The Wall Street Journal warns, "A future where television viewers subscribe to each channel individually could be cheaper for young people who only watch two or three channels ... But analysts say that for households filled with people of differing tastes or fans of many channels, this future could make the average cable TV bill—which hovers at around $90—seem like a bargain."
And it could be costing HBO and CBS too.
The companies extensions into online video is being compared, in large part, to Netflix —the online video streaming company that's fighting against the FCC over net neutrality. Netflix wants to keep the internet the way it is — open and with equal speeds.
The FCC on the other hand is considering creating certain Internet fast lanes, meaning some companies that require more bandwidth and energy to run could pay to have their services pushed through faster. (Video via Mashable)

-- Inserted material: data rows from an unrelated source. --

(** C9.  Extraction is idempotent: the lines it returns, joined with
    newlines and extracted again, come back unchanged, the fallback
    message included. *)
Theorem parse_mmdc_errors_idempotent stderr :
  parse_mmdc_errors (join NL (parse_mmdc_errors stderr))
  = parse_mmdc_errors stderr.
Proof.
  rewrite (parse_mmdc_errors_refines stderr). unfold parse_mmdc_errors_spec.
  destruct (extracted stderr) as [|x l] eqn:E; [reflexivity|].
  rewrite <- E. rewrite parse_mmdc_errors_refines.
  unfold parse_mmdc_errors_spec.
  destruct (extracted_fixed (split NL stderr) (split_no_NL stderr)) as [Hnl Hfix].
  fold (extracted stderr) in Hnl, Hfix.
  unfold extracted at 1. rewrite split_join; [|rewrite E; discriminate|exact Hnl].
  rewrite Hfix. rewrite E. reflexivity.
Qed.

(** C10.  Every dict [validate_diagram] returns has exactly the four keys
    valid, errors, warnings and diagram_type, its warnings are the empty
    list, and its errors are non-empty exactly when valid is false. *)
Theorem validate_diagram_well_formed env content w r :
  fst (validate_diagram env content w) = inl r ->
  exists (valid : bool) (errors : list string) (diagram_type : string),
    r = [ ("valid", PBool valid);
          ("errors", PList errors);
          ("warnings", PList []);
          ("diagram_type", PStr diagram_type) ]
    /\ (errors <> [] <-> valid = false).
Proof. apply validate_diagram_shape. Qed.

Lemma validate_diagram_well_formed_witness :
  exists (valid : bool) (errors : list string) (diagram_type : string),
    [ ("valid", PBool false);
      ("errors", PList ["Error: Parse error on line 2:"]);
      ("warnings", PList []);
      ("diagram_type", PStr "flowchart") ]
    = [ ("valid", PBool valid);
        ("errors", PList errors);
        ("warnings", PList []);
        ("diagram_type", PStr diagram_type) ]
    /\ (errors <> [] <-> valid = false).
Proof.
  apply (validate_diagram_well_formed env_rejects "graph TD" empty_world).
  vm_compute. reflexivity.
Defined.

(** * Further properties of the code *)

(** ** The detector *)

Lemma detect_loop_first_match pre k d post line :
  contains k (squeeze line) = true ->
  (forall k', In k' (map fst pre) -> contains k' (squeeze line) = false) ->
  detect_loop (pre ++ (k, d) :: post) line = d.
Proof.
  intros Hk. induction pre as [|[k' d'] pre IH]; intros Hpre; simpl.
  - now rewrite Hk.
  - rewrite (Hpre k') by now left. apply IH.
    intros k'' H. apply Hpre. now right.
Qed.

Lemma detect_loop_range items line :
  In (detect_loop items line) ("unknown" :: map snd items).
Proof.
  induction items as [|[k d] items IH]; simpl; [now left|].
  destruct (contains k (squeeze line)); [right; now left|].
  destruct IH as [IH|IH]; [now left | right; now right].
Qed.

Lemma lstrip_app_space_l u s : all_space u = true -> lstrip (u +:+ s) = lstrip s.
Proof.
  induction u as [|c u IH]; [reflexivity|]. intros H.
  apply andb_true_iff in H as [Hc Hu]. sapp. simpl. rewrite Hc. auto.
Qed.

Lemma rstrip_all_space s : all_space s = true -> rstrip s = EmptyString.
Proof.
  induction s as [|c s IH]; simpl; [reflexivity|].
  intros H. apply andb_true_iff in H as [Hc Hs].
  rewrite (IH Hs), Hc. reflexivity.
Qed.

Lemma rstrip_app_space_r s v : all_space v = true -> rstrip (s +:+ v) = rstrip s.
Proof.
  intros Hv. induction s as [|c s IH]; sapp.
  - now apply rstrip_all_space.
  - simpl. now rewrite IH.
Qed.

Lemma lstrip_app_space_r s v :
  all_space v = true -> rstrip (lstrip (s +:+ v)) = rstrip (lstrip s).
Proof.
  intros Hv. induction s as [|c s IH]; sapp.
  - simpl. rewrite (lstrip_all_space v Hv). reflexivity.
  - simpl. destruct (isspace c); [exact IH|].
    rewrite <- sapp_cons. now apply rstrip_app_space_r.
Qed.

Lemma strip_app_space u s v :
  all_space u = true -> all_space v = true -> strip (u +:+ s +:+ v) = strip s.
Proof.
  intros Hu Hv. unfold strip.
  now rewrite lstrip_app_space_l, lstrip_app_space_r.
Qed.

(** X1.  The table is searched in order: when the first non-empty line,
    normalized, holds a key of the table and none of the keys before it,
    the detector answers the type listed for that key. *)
Theorem detect_first_match content l pre k d post :
  first_nonblank_line content = Some l ->
  type_map = pre ++ (k, d) :: post ->
  contains k (normalized l) = true ->
  (forall k', In k' (map fst pre) -> contains k' (normalized l) = false) ->
  detect_diagram_type content = d.
Proof.
  intros Hl Ht Hk Hpre.
  rewrite (detect_by_first_nonblank_line content l Hl), Ht.
  now apply detect_loop_first_match.
Qed.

But, despite Netflix and HBO having similar interests in online video streaming, Quartz reports the two sides couldn't be further apart on the net neutrality debate.
The site quotes Jeff Bewkes, CEO of HBO's parent company Time Warner, as telling investors Wednesday: "There's going to need to be an evolution of financial support to pay for—to continue to maintain the ability of the broadband infrastructure to do digital delivered programming. ... If we’re going to move more use into that system and we’re going to have more Americans using that, it has to be supported economically in some fashion."
Which is a bold stance for Time Warner, a disappointment for net neutrality enthusiasts and could even be a big hit to Netflix.
A writer for Quartz says if the FCC's 'fast lanes' go into effect, Netflix would have a tougher time paying than HBO, pointing out Time Warner made 30 times the profit than Netflix did last year.
But, despite calling it a 'nightmare' for Netflix, The Verge notes that in some ways, things could be okay for the company. "A cable-free HBO Go makes cutting the cord way easier for many consumers, which could help Netflix to nab new subscribers. In the very long term, the move by HBO should be most frightening to the traditional cable companies that aren't competitive broadband internet providers."
CBS's online video streaming content will cost $5.99 a month. While a final price has not been set HBO, CNET reports it could cost about $15 a month.